As you may be well aware, the Russia-Ukraine situation is being felt globally. Since last month, world leaders have condemned Russia’s invasion of Ukraine and slapped heavy sanctions on the Russian economy.
Meanwhile, Ukraine's border with Russia will have significant consequences for Asia, with China, Japan and India doing their best to avoid getting caught in the crossfire.
On the economic side of things, if a full-blown war breaks out in Europe, it will impact the energy and food markets as Russia is one of the world's most significant suppliers of fertiliser, related raw materials, also one of the world's top exporters of oil and natural gas.
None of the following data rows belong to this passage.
(** A worker replaced by one that waits for the same. *)
Lemma waits_insert_same ws wid w w' x c :
  ws !! wid = Some w → has_waiting w' = has_waiting w →
  waits_in (<[wid := w']> ws) x c ↔ waits_in ws x c.
Proof.
  intros Hw He. rewrite waits_insert, He. unfold waits_in.
  destruct (decide (x = wid)) as [->|Hne]; naive_solver.
Qed.

Lemma waits_alter f ws wid x c :
  (∀ w, has_waiting (f w) = has_waiting w) →
  waits_in (alter f wid ws) x c ↔ waits_in ws x c.
Proof.
  intros Hf. unfold waits_in. destruct (decide (wid = x)) as [->|Hne].
  - rewrite lookup_alter_eq. destruct (ws !! x) as [w|]; simpl; [|done].
    split; intros (w' & [= <-] & H); [rewrite Hf in H|]; eexists; (split; [done|]);
      by rewrite ?Hf.
  - by rewrite lookup_alter_ne.
Qed.

Lemma waits_fmap f ws x c :
  (∀ w, has_waiting (f w) = has_waiting w) →
  waits_in (f <$> ws) x c ↔ waits_in ws x c.
Proof.
  intros Hf. unfold waits_in. rewrite lookup_fmap. destruct (ws !! x) as [w|]; simpl; [|done].
  split; intros (w' & [= <-] & H); [rewrite Hf in H|]; eexists; (split; [done|]); by rewrite ?Hf.
Qed.

Lemma waits_delete ws wid w x c :
  ws !! wid = Some w → has_waiting w = None →
  waits_in (delete wid ws) x c ↔ waits_in ws x c.
Proof.
  intros Hw Hn. unfold waits_in. destruct (decide (wid = x)) as [->|Hne].
  - rewrite lookup_delete_eq. naive_solver.
  - by rewrite lookup_delete_ne.
Qed.

Lemma waits_admit s id d :
  numbered s → ∀ x c,
  waits_in (<[s.(next) := MkWorker id d s.(stopped) Running]> s.(workers)) x c ↔
  waits_in s.(workers) x c.
Proof.
  intros Hn x c. rewrite waits_insert. split; [intros [[_ ?]|[_ ?]]; done|].
  intros (w & Hw & Hc). right. split; [|by exists w]. intros ->.
  assert (s.(next) < s.(next)) by (apply Hn; eauto). lia.
Qed.

(** [end_send] leaves only the worker's own wait behind. *)
Lemma sends_end_send s wid w c :
  s.(workers) !! wid = Some w → has_waiting w = Some c → sends s (end_send wid w c s).
Proof.
  intros Hw Hc. apply (sends_end _ _ wid c); [by exists w|done|done|].
  intros x c'. etransitivity; [apply (waits_insert s.(workers) wid)|].
  unfold waits, waits_in. naive_solver.
Qed.

Lemma step_sends l s s' : numbered s → step l s = Some s' → sends s s'.
Proof.
  intros Hn. destruct l; simpl; intros H;
    unfold recv_dispatch, recv_cancel, recv_ack, sender_takes, sender_sends, sender_fails, start_send,
      queue_send, take_ack, abandon_send, queue_result in H; step_cases H;
    try (apply sends_same; simpl; done).
  - apply sends_same; [done..|]. by apply waits_admit.
  - apply sends_same; [done..|]. intros wx cx. by apply waits_alter.
  - by eapply sends_ack.
  - apply (sends_start _ _ wid); [done..|]. intros wx cx.
    etransitivity; [apply (waits_insert s.(workers) wid)|]. simpl. unfold waits, waits_in, has_waiting. split; [naive_solver|].
    intros [[-> ->]|(w & Hw & Hc)]; [by left|]. right. split; [|eauto]. intros ->.
    simplify_eq. destruct (w_phase _); done.
  - apply sends_same; [done..|]. intros wx cx. eapply (waits_insert_same s.(workers)); [done|].
    unfold has_waiting. simpl. by rewrite Heqw.
  - eapply sends_end_send; [done|]. unfold has_waiting. by rewrite Heqw.
  - by eapply sends_end_send.
  - apply sends_same; [done..|]. intros wx cx. eapply (waits_insert_same s.(workers)); [done|].
    unfold has_waiting. simpl. by rewrite Heqw.
  - apply sends_same; [done..|]. intros wx cx. eapply (waits_delete s.(workers)); [done|].
    unfold has_waiting. by rewrite Heqw.
  - apply sends_same; [done..|]. intros wx cx. by eapply (waits_insert_same s.(workers)).
  - apply sends_same; [done..|]. intros wx cx. by apply waits_fmap.
Qed.

Lemma reachable_send n s : reachable n s → send_inv s.
Proof.
  intros Hr. assert (numbered s ∧ send_inv s) as [_ ?]; [|done]. revert s Hr. apply reachable_ind.
  - split; [by intros wid []|]. split; try (by intros ?? (w & Hw & _)); try (by intros ? []).
    by intros ??? (w & Hw & _).
  - intros l s s' [Hn Hi] H. split; [by eapply moves_numbered, Hn; eapply step_moves|].
    eapply sends_inv; [by eapply step_sends|done].
Qed.

(** C9: an acknowledgement reaches the send it is for.  In every reachable state no
    two sends wait under one correlation id, every send that waits is registered and
    nothing else is; and what a send takes as its acknowledgement is one that named
    its own id: an acknowledgement for a send that has given up reaches nobody, and
    one delivered twice is taken once. *)
Theorem ack_reaches_its_send n s :
  reachable n s →
  (∀ w1 w2 c, waits s w1 c → waits s w2 c → w1 = w2) ∧
  (∀ c, is_Some (s.(wsWaiting) !! c) ↔ ∃ wid, waits s wid c) ∧
  (∀ wid s', step (TakeAck wid) s = Some s' →
     ∃ c a, waits s wid c ∧ s.(wsWaiting) !! c = Some (Some a) ∧ a.(ack_corr) = c ∧
       s'.(wsWaiting) !! c = None) ∧
  (∀ a s', step (RecvAck a) s = Some s' →
     (∀ wid, ¬ waits s wid a.(ack_corr)) → s' = s) ∧
  (∀ a b s1 s2, step (RecvAck a) s = Some s1 → step (RecvAck b) s1 = Some s2 →
     a.(ack_corr) = b.(ack_corr) → s2 = s1).
Proof.
  intros [Ho Hreg Hw _ Hn]%reachable_send. split_and!; [done| | | |].
  - intros c. split; [apply Hw|]. by intros [wid ?%Hreg].
  - intros wid s' H. simpl in H. unfold take_ack in H. step_cases H.
    eexists _, _. split_and!; [|done|by eapply Hn|apply lookup_delete_eq].
    eexists. split; [done|]. unfold has_waiting. by rewrite Heqw.
  - intros a s' H Hno. simpl in H. unfold recv_ack in H.
    step_cases H; try done. exfalso.
    destruct (Hw (ack_corr a)) as [wid ?]; [eauto|]. by eapply Hno.
  - intros a b s1 s2 H1 H2 Hc. simpl in H1, H2. unfold recv_ack in H1, H2.
    rewrite <- Hc in H2. step_cases H1; step_cases H2; try done; try congruence.
    by rewrite lookup_insert_eq in *.
Qed.

Lemma sender_sends_held s f :
  s.(sender) = true → s.(held) = Some f →
  ∃ s', step SenderSends s = Some s' ∧ s'.(held) = None ∧ s'.(queue) = s.(queue) ∧ s'.(sender) = true ∧
    s'.(workers) = s.(workers) ∧ s'.(conc) = s.(conc) ∧ s'.(wire) = s.(wire) ++ [f].
Proof. intros Hs Hh. eexists. simpl. unfold sender_sends. rewrite Hh, Hs. by split_and!. Qed.

Lemma sender_takes_next s f q :
  s.(sender) = true → s.(held) = None → s.(queue) = f :: q →
  ∃ s', step SenderTakes s = Some s' ∧ s'.(held) = Some f ∧ s'.(queue) = q ∧ s'.(sender) = true ∧
    s'.(workers) = s.(workers) ∧ s'.(conc) = s.(conc).
Proof. intros Hs Hh Hq. eexists. simpl. unfold sender_takes. rewrite Hh, Hq, Hs. by split_and!. Qed.

Definition of_sender (l : label) : Prop := l = SenderTakes ∨ l = SenderSends.

(** The sender, left to itself, sends all there is. *)
Lemma sender_drains s :
  s.(sender) = true →
  ∃ ls s', run ls s = Some s' ∧ Forall of_sender ls ∧ s'.(held) = None ∧ s'.(queue) = [] ∧
    s'.(sender) = true ∧ s'.(workers) = s.(workers) ∧ s'.(conc) = s.(conc).
Proof.
  assert (∀ q s, s.(sender) = true → s.(held) = None → s.(queue) = q →
    ∃ ls s', run ls s = Some s' ∧ Forall of_sender ls ∧ s'.(held) = None ∧ s'.(queue) = [] ∧
      s'.(sender) = true ∧ s'.(workers) = s.(workers) ∧ s'.(conc) = s.(conc)) as Hidle.
  { intros q. induction q as [|f q IH]; intros s1 Hs Hh Hq; [exists [], s1; by split_and!|].
    destruct (sender_takes_next s1 f q Hs Hh Hq) as (s2 & Ht & Hh2 & Hq2 & Hs2 & Hw2 & Hc2).
    destruct (sender_sends_held s2 f Hs2 Hh2) as (s3 & Hd & Hh3 & Hq3 & Hs3 & Hw3 & Hc3 & _).
    destruct (IH s3 Hs3 Hh3 (eq_trans Hq3 Hq2)) as (ls & s' & Hr & Hl & ? & ? & ? & ? & ?).
    exists (SenderTakes :: SenderSends :: ls), s'. cbn [run]. rewrite Ht. cbn [mbind option_bind]. rewrite Hd.
    split_and!; try done; [|congruence..]. constructor; [by left|]. constructor; [by right|done]. }
  intros Hs. destruct (s.(held)) as [f|] eqn:Hh; [|by apply (Hidle s.(queue))].
  destruct (sender_sends_held s f Hs Hh) as (s1 & Hd & Hh1 & Hq1 & Hs1 & Hw1 & Hc1 & _).
  destruct (Hidle _ s1 Hs1 Hh1 eq_refl) as (ls & s' & Hr & Hl & ? & ? & ? & ? & ?).
  exists (SenderSends :: ls), s'. cbn [run]. rewrite Hd. split_and!; try done; [|congruence..].
  constructor; [by right|done].
Qed.

(** A finished event can always be answered.  While the sender runs, a worker
    that has finished gets its result onto the wire by the sender's and its own steps
    alone, whatever is queued before it: nothing else has to happen first. *)
Lemma finished_is_answered n s wid w :
  0 < n → reachable n s → s.(sender) = true →
  s.(workers) !! wid = Some w → w.(w_phase) = Finished →
  ∃ ls s', run ls s = Some s' ∧
    Forall (λ l, of_sender l ∨ l = QueueResult wid) ls ∧
    wid ∈ results s'.(wire) ∧ s'.(workers) = delete wid s.(workers).
Proof.
  intros Hpos Hr Hsend Hw Hfin. destruct (reachable_inv n s Hr) as (Hc & _).
  destruct (sender_drains s Hsend) as (ls & s1 & Hrun & Hls & Hh & Hq & Hs1 & Hws & Hc1).
  assert (has_room s1 = true) as Hroom.
  { unfold has_room, capacity. rewrite Hq, Hc1, Hc. apply Nat.ltb_lt. simpl. lia. }
  set (s2 := set_queue (s1.(queue) ++ [OResult wid]) (set_inFlight (delete w.(w_event) s1.(inFlight))
    (set_workers (delete wid s1.(workers)) s1))).
  assert (step (QueueResult wid) s1 = Some s2) as Hs2.
  { simpl. unfold with_worker. rewrite Hws, Hw. simpl. unfold queue_result. by rewrite Hfin, Hroom. }
  destruct (sender_takes_next s2 (OResult wid) []) as (s3 & Ht & Hh3 & _ & Hs3 & Hw3 & _); [done..|simpl; by rewrite Hq|].
  destruct (sender_sends_held s3 _ Hs3 Hh3) as (s4 & Hd & _ & _ & _ & Hw4 & _ & Hwire).
  exists (ls ++ [QueueResult wid; SenderTakes; SenderSends]), s4. split_and!.
  - rewrite run_app, Hrun. cbn [run mbind option_bind]. rewrite Hs2. cbn [mbind option_bind].
    rewrite Ht. cbn [mbind option_bind]. by rewrite Hd.
  - apply Forall_app. split; [eapply Forall_impl; [exact Hls|]; by left|].
    apply Forall_cons. split; [by right|]. apply Forall_cons. split; [by left; left|].
    apply Forall_singleton. by left; right.
  - rewrite Hwire, results_app. apply elem_of_app. right. simpl. left.
  - rewrite Hw4, Hw3. simpl. by rewrite Hws.
Qed.

Lemma finished_is_answered_witness :
  ∃ s, run [RecvDispatch "e0" false; Finish 0] (start 1) = Some s ∧
    ∃ ls s', run ls s = Some s' ∧ 0 ∈ results s'.(wire).
Proof.
  assert (∃ s, run [RecvDispatch "e0" false; Finish 0] (start 1) = Some s ∧
    s.(sender) = true ∧ s.(workers) !! 0 = Some (MkWorker "e0" false false Finished))
    as (s & Hs & Hsend & Hw) by (eexists; vm_compute; done).
  exists s. split; [exact Hs|].
  destruct (finished_is_answered 1 s 0 _ Nat.lt_0_1
    (ex_intro _ [RecvDispatch "e0" false; Finish 0] Hs) Hsend Hw eq_refl)
    as (ls & s' & H1 & _ & H2 & _).
  exists ls, s'. split; [exact H1|exact H2].
Defined.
Any cuts to Russian exports could prove disastrous for Asian economies.
If history has taught us anything, it’s that in war there are no winners. Both nations are suffering heavy casualties.
Peace is not simply the absence of conflict, but the existence of justice for all people.” — Martin Luther King
How this crisis started - The current crisis grew from the break up of the Soviet Union in the early ‘90s and Ukraine, a former Soviet republic, had the 3rd largest atomic arsenal in the world.
Through a denuclearisation agreement, Ukraine gave hundreds of its nuclear warheads to Russia in exchange for security assurances that protected it from a potential Russian attack. However, those assurances were put to the test in 2014, when Russia invaded Ukraine.
A culmination of 8 years of tension - The Russia-Ukraine crisis is a continuation of the one that began in 2014. But recent political developments within Ukraine, the US, Europe, and Russia help explain why Putin may feel now is the time to act.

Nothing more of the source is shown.